There’s no way to be fully ready for the discomfort of being in the public eye. For the demands made of you by people who like your work. For the expectation of availability, the intrusive examination of your words, your action, your dress. People love the thing you’ve made and they want to love the person who made it.

But the reality is that they don’t know you. They have a glimpse of you, through a certain lens. Through a photo, a tweet, a manuscript, and interview. They are building a you in their minds that only bears a tenuous connection to the person you are behind closed doors, in the vault of your own mind and your own heart. And their vision of you can not tolerate the messiness of the fullness of yourself.


Having a brand is about editing. It’s pruning back the parts of yourself you don’t want to show so that the world sees the parts of you you do want to show. Maintaining a brand, a public persona, is made easier by being true to yourself. But a purposeful intentional version of your truth. Find out who you are. Do it on purpose.

People want to know you, so let them. Let them get to know an aspect. Your love of a hobby. The food you’re excited to eat. The media you consume. Show them your garden and your cat and the corner you’ve set up to write in. Show them your wall of books and your new suit and tell the story of the cute thing your kid did. Talk to them about how hard it is to write books. About how great it is to see fanart. To meet them at book events.

Don’t show them your address, the faces of the people in your life who don’t want to be known or can’t consent to be known. Grab a sharpie and cover up the label before you unbox those new books. Turn off your location metadata. Get a PO Box.

You can show people your heart, your history, your trauma, your family if you want to. Just make sure you want to. Make sure you’re ready for someone to say you’re doing it wrong. To say you’re a bad person. To say they love you, when they’ve never met you.

And do this early. Want to be a writer? Great. Think about your brand. Think about what you want to share and what you don’t. Before your debut blows up, before your third book hits the list, before you ever get a movie deal, do the work of finding out who you are. Do the work of learning how to do it on purpose.
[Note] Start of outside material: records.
Definition DeleteServerResponse (serverResponse : option positive) : M server unit :=
  match serverResponse with
  | None => mret tt
  | Some a =>
      r ← response_at a;
      _ ← modify (fun s => set_responses (unlink a (responses s)) s);
      in_heap (OICFree (Some r))
  end.

(** ** Conversions *)

Definition OCToCAPayloadFormat (ocFormat : OCPayloadFormat) : CAPayloadFormat_t :=
  match ocFormat with
  | OC_FORMAT_UNDEFINED => CA_FORMAT_UNDEFINED
  | OC_FORMAT_CBOR => CA_FORMAT_APPLICATION_CBOR
  | OC_FORMAT_VND_OCF_CBOR => CA_FORMAT_APPLICATION_VND_OCF_CBOR
  | _ => CA_FORMAT_UNSUPPORTED
  end.

Definition ConvertEHResultToCAResult (result : OCEntityHandlerResult) (method : OCMethod) : Z :=
  match result with
  | OC_EH_RESOURCE_CREATED => match method with OC_REST_POST | OC_REST_PUT => CA_CREATED | _ => CA_BAD_REQ end
  | OC_EH_RESOURCE_DELETED => match method with OC_REST_POST | OC_REST_DELETE => CA_DELETED | _ => CA_BAD_REQ end
  | OC_EH_SLOW => CA_CONTENT
  | OC_EH_OK | OC_EH_CHANGED | OC_EH_CONTENT =>
      match method with
      | OC_REST_POST | OC_REST_PUT | OC_REST_DELETE => CA_CHANGED
      | OC_REST_GET => CA_CONTENT
      | _ => CA_BAD_REQ
      end
  | OC_EH_VALID => CA_VALID
  | OC_EH_UNAUTHORIZED_REQ => CA_UNAUTHORIZED_REQ
  | OC_EH_BAD_OPT => CA_BAD_OPT
  | OC_EH_FORBIDDEN => CA_FORBIDDEN_REQ
  | OC_EH_RESOURCE_NOT_FOUND => CA_NOT_FOUND
  | OC_EH_METHOD_NOT_ALLOWED => CA_METHOD_NOT_ALLOWED
  | OC_EH_NOT_ACCEPTABLE => CA_NOT_ACCEPTABLE
  | OC_EH_INTERNAL_SERVER_ERROR => CA_INTERNAL_SERVER_ERROR
  | OC_EH_SERVICE_UNAVAILABLE => CA_SERVICE_UNAVAILABLE
  | OC_EH_RETRANSMIT_TIMEOUT => CA_RETRANSMIT_TIMEOUT
  | _ => CA_BAD_REQ
  end.

Definition CAResultToOCResult (caResult : CAResult_t) : OCStackResult :=
  match caResult with
  | CA_STATUS_OK => OC_STACK_OK
  | CA_STATUS_INVALID_PARAM => OC_STACK_INVALID_PARAM
  | CA_ADAPTER_NOT_ENABLED => OC_STACK_ADAPTER_NOT_ENABLED
  | CA_SERVER_STARTED_ALREADY => OC_STACK_OK
  | CA_SERVER_NOT_STARTED => OC_STACK_ERROR
  | CA_DESTINATION_NOT_REACHABLE | CA_SOCKET_OPERATION_FAILED | CA_SEND_FAILED | CA_RECEIVE_FAILED
  | CA_DESTINATION_DISCONNECTED | CA_HANDLE_ERROR_OTHER_MODULE => OC_STACK_COMM_ERROR
  | CA_MEMORY_ALLOC_FAILED => OC_STACK_NO_MEMORY
  | CA_REQUEST_TIMEOUT => OC_STACK_TIMEOUT
  | CA_STATUS_FAILED => OC_STACK_ERROR
  | CA_NOT_SUPPORTED => OC_STACK_NOTIMPL
  | CA_CONTINUE_OPERATION => OC_STACK_CONTINUE_OPERATION
  | _ => OC_STACK_ERROR
  end.

(** ** The options of a response *)

Definition option_id_data (id : Z) (data : list Z) : ub OCHeaderOption :=
  d ← write_at (optionData zero_option) 0 data;
  Some {| protocolID := CA_COAP_ID; optionID := id; optionLength := Z.of_nat (length data); optionData := d |}.

(** The application's version and format, and whether they are set. *)
Record content_options := { co_version : Z; co_format : Z; versionSet : bool; formatSet : bool }.

Definition no_content_options : content_options := {|
  co_version := OC_SPEC_VERSION_VALUE; co_format := COAP_MEDIATYPE_APPLICATION_VND_OCF_CBOR;
  versionSet := false; formatSet := false |}.

Definition two_bytes (o : OCHeaderOption) : ub Z :=
  lo ← byte_at (optionData o) 0; hi ← byte_at (optionData o) 1; Some (u16 ((hi <<< 8) + lo)).

Definition look_at_option (o : OCHeaderOption) (c : content_options) : ub content_options :=
  if optionID o =? COAP_OPTION_CONTENT_VERSION then
    v ← two_bytes o;
    Some {| co_version := v; co_format := co_format c; versionSet := true; formatSet := formatSet c |}
  else if optionID o =? COAP_OPTION_CONTENT_FORMAT then
    if optionLength o =? 1 then
      f ← byte_at (optionData o) 0;
      Some {| co_version := co_version c; co_format := f; versionSet := versionSet c; formatSet := true |}
    else if optionLength o =? 2 then
      f ← two_bytes o;
      Some {| co_version := co_version c; co_format := f; versionSet := versionSet c; formatSet := true |}
    else
      Some {| co_version := co_version c; co_format := CA_FORMAT_UNSUPPORTED_value; versionSet := versionSet c;
              formatSet := false |}
  else Some c.

(** The loop over the array: [n] entries from [i] on. *)
Fixpoint look_at_options (l : list OCHeaderOption) (i : Z) (n : nat) (c : content_options) : ub content_options :=
  match n with
  | O => Some c
  | S n' => o ← byte_at l i; c ← look_at_option o c; look_at_options l (i + 1) n' c
  end.

(** How many options the version and format still need. *)
Definition added_options (c : content_options) : Z :=
  if negb (versionSet c) && negb (formatSet c) then 2
  else if (formatSet c && (CA_FORMAT_APPLICATION_VND_OCF_CBOR_value =? co_format c) && negb (versionSet c))
          || (versionSet c && negb (formatSet c)) then 1
  else 0.

Definition observing (r : OCServerRequest) : bool :=
  bool_decide (observeResult r = OC_STACK_OK) && negb (observationOption r =? MAX_SEQUENCE_NUMBER + 1).

(** The number of options, and what the application set. *)
Definition count_options (r : OCServerRequest) (eh : OCEntityHandlerResponse) : ub (Z * content_options) :=
  let n := numSendVendorSpecificHeaderOptions eh in
  let n := if observing r then u8 (n + 1) else n in
  let n := if eh_resourceUri eh then n else u8 (n + 1) in
  match eh_payload eh with
  | Some _ =>
      c ← look_at_options (sendVendorSpecificHeaderOptions eh) 0 (Z.to_nat n) no_content_options;
      Some (u8 (n + added_options c), c)
  | None => Some (n, no_content_options)
  end.

Definition be_bytes4 (z : Z) : list Z :=
  [u8 (z >>> 24); u8 (z >>> 16); u8 (z >>> 8); u8 z].

(** The options that follow the application's. *)
Definition content_tail (c : content_options) : ub (list OCHeaderOption) :=
  if negb (versionSet c) && negb (formatSet c) then
    v ← option_id_data COAP_OPTION_CONTENT_VERSION (le_bytes 2 (co_version c));
    f ← option_id_data COAP_OPTION_CONTENT_FORMAT (le_bytes 2 (co_format c));
    Some [v; f]
  else if formatSet c && (CA_FORMAT_APPLICATION_VND_OCF_CBOR_value =? co_format c) && negb (versionSet c) then
    v ← option_id_data COAP_OPTION_CONTENT_VERSION (le_bytes 2 (co_version c)); Some [v]
  else if versionSet c && (OC_SPEC_VERSION_VALUE <=? co_version c) && negb (formatSet c) then
    f ← option_id_data COAP_OPTION_CONTENT_FORMAT (le_bytes 2 (co_format c)); Some [f]
  else Some [].

(** The array of [n] options, zero where nothing is written.  [None] in the
    result stands for a URI that is too long. *)
Definition fill_options (r : OCServerRequest) (eh : OCEntityHandlerResponse) (c : content_options) (n : Z)
    : ub (option (list OCHeaderOption)) :=
  let arr := replicate (Z.to_nat n) zero_option in
  observe ← (if observing r then
               o ← option_id_data COAP_OPTION_OBSERVE (be_bytes4 (observationOption r)); Some [o]
             else Some []);
  arr ← write_at arr 0 observe;
  let p := Z.of_nat (length observe) in
  vendor ← read_at (sendVendorSpecificHeaderOptions eh) 0 (numSendVendorSpecificHeaderOptions eh);
  arr ← write_at arr p vendor;
  let p := p + Z.of_nat (length vendor) in
  let uri := eh_resourceUri eh in
  if CA_MAX_HEADER_OPTION_DATA_LENGTH <? Z.of_nat (length uri) + 1 then Some None
  else
    location ← (match uri with
                | [] => Some []
                | _ => o ← option_id_data CA_HEADER_OPTION_ID_LOCATION_PATH (uri ++ [0]); Some [o]
                end);
    arr ← write_at arr p location;
    let p := p + Z.of_nat (length location) in
    tail ← (match eh_payload eh with Some _ => content_tail c | None => Some [] end);
    arr ← write_at arr p tail;
    Some (Some arr).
Because you don’t know when that moment will come, when eyes land on you and you feel naked and exposed.

A lifetime of livejournal, tweeting through it, doing it for the vine, instagramming the minutiae of your life will not prepare you for the moment when you cross some invisible rubicon from being online to being known. From being part of the crowd to having a Wikipedia page. From being a person to being a persona, an object for consumption.


Everything I’m saying might seem like a nightmare to you. And it can be. I’ve seen it from the inside. The joy of it and the hate that can come with it. I’ve seen the death threats, the slurs, the violence. I’ve been subject to it in small ways. The way the space that was your home can turn in an instant to a trap. The way a community becomes a demand.

And so I hear all the time from people who want to refuse, to opt out. And it is possible, but not if you want to be commercially published. Not if what you crave is sales, recognition, awards, and an income. That’s the cost. That’s the price of entry. Even if you stay off the internet. Even if you do no events. Your own refusal will become your brand. Your own lack of engagement will be the story.1

So if you’re gonna do it, you might as well do it on purpose.

1

Edit: That story doesn't preclude success. There are massively successful authors who have never done public appearances. Who refuse interviews, who don't have the means, or the interest, or even the ability. Being online, being at bookstores, being at conferences is not essential. Everything is situational. Not being able to access the traditional publishing publicity engine doesn't mean that you won't have a brand. A brand is inevitable, but how you engage is the important element.

You need to control your story, not let it be controlled for you.